- [Exercise directions]: Below are entries. Reproduce exactly the lines between the line holding "Ok esecret ->" and the line holding "ConnParams.SetFromMap h.(connectionParameters) (shloTags", inclusive, and only those.

- [Material for the task]:

(** The server hello completes the forward-secure keys. *)
Lemma client_finishes env senv params cparams h sc ca cf esecret :
  ccfg.(negotiatedVersions) = [] -> ccfg.(CacheHandshake) = false ->
  h.(receivedSecurePacket) = true -> h.(secureAEAD) = Some ca -> h.(serverConfig) = Some sc ->
  h.(aeadChanged) = mkChan [EncryptionSecure] false ->
  Kex.CalculateSharedKey sc.(ServerConfigClient.kex) (Kex.PublicKey senv.(Server.ephermalKex)) = Ok esecret ->
  keyDerivation true esecret (h.(nonc) ++ senv.(Server.serverNonce)) ccfg.(connID) h.(lastSentCHLO)
    (ServerConfigClient.Get sc) (leafCert h) [] PerspectiveClient = Ok cf ->
  ConnParams.SetFromMap h.(connectionParameters) (shloTags scfg senv params) = (cparams, None) ->
  step ccfg env (Message (HandshakeMessage.mk TagSHLO (shloTags scfg senv params))) h
  = (set_aeadChanged (mkChan [EncryptionSecure; EncryptionForwardSecure] true)
       (set_connectionParameters cparams (set_forwardSecureAEAD (Some cf) (set_sno senv.(Server.serverNonce) h))), Ok tt).
Proof.
  intros Hneg Hcache H1 H2 H3 H4 Hes Hcf Hp. destruct (shloTags_lookup senv params) as (L1 & L2 & L3 & _).
  set (m := shloTags scfg senv params) in *. clearbody m.
  unfold step. set (h' := set_aeadChanged _ _).
  assert (E : handleSHLOMessage ccfg m h = (h', Ok tt)).
  { unfold handleSHLOMessage.
    rewrite (present_Some _ _ _ L1), (present_Some _ _ _ L2), (present_Some _ _ _ L3), (value_Some _ _ _ L1),
      (value_Some _ _ _ L2). unfold validateVersionList. rewrite Hneg.
    rewrite (bind_Ok get _ h h h eq_refl), H1.
    rewrite (bind_Ok _ _ h h tt) by reflexivity.
    rewrite (bind_Ok _ _ h (set_sno (Server.serverNonce senv) h) tt) by reflexivity.
    rewrite !(bind_Ok (require _ _) _ (set_sno (Server.serverNonce senv) h) (set_sno (Server.serverNonce senv) h) tt)
      by reflexivity.
    rewrite (bind_Ok get _ _ _ _ eq_refl).
    change (serverConfig (set_sno (Server.serverNonce senv) h)) with (serverConfig h). rewrite H3.
    rewrite (bind_Ok _ _ _ _ esecret) by (unfold lift; by rewrite Hes).
    rewrite (bind_Ok _ _ _ (set_forwardSecureAEAD (Some cf) (set_sno (Server.serverNonce senv) h)) tt)
      by (unfold assign, modify; cbn [nonc sno set_sno lastSentCHLO certManager leafCert]; unfold leafCert in *;
          cbn [certManager set_sno]; by rewrite Hcf).
    rewrite (bind_Ok get _ _ _ _ eq_refl).
    change (connectionParameters (set_forwardSecureAEAD (Some cf) (set_sno (Server.serverNonce senv) h)))
      with (connectionParameters h). rewrite Hp.
    set (h1 := set_forwardSecureAEAD _ _).
    rewrite (bind_Ok _ _ _ (set_connectionParameters cparams h1) tt) by reflexivity.
    rewrite (bind_Ok _ _ _ (set_connectionParameters cparams h1) tt) by reflexivity.
    rewrite (bind_Ok _ _ _ _ _ (client_send EncryptionForwardSecure [EncryptionSecure]
      (set_connectionParameters cparams h1) H4)). reflexivity. }
  unfold mbind at 1, ST_bind at 1. unfold onEvent. cbn [HandshakeMessage.Tag HandshakeMessage.Data].
  change (TagSHLO =? TagREJ) with false. change (TagSHLO =? TagSHLO) with true. cbv iota.
  rewrite (bind_Ok _ _ _ _ _ E), Hcache. cbn [when mret]. unfold mret, ST_ret. cbv iota beta.
  apply (prepare_done _ ca). exact H2.
Qed.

- [Task solution]:
  Kex.CalculateSharedKey sc.(ServerConfigClient.kex) (Kex.PublicKey senv.(Server.ephermalKex)) = Ok esecret ->
  keyDerivation true esecret (h.(nonc) ++ senv.(Server.serverNonce)) ccfg.(connID) h.(lastSentCHLO)
    (ServerConfigClient.Get sc) (leafCert h) [] PerspectiveClient = Ok cf ->
  ConnParams.SetFromMap h.(connectionParameters) (shloTags scfg senv params) = (cparams, None) ->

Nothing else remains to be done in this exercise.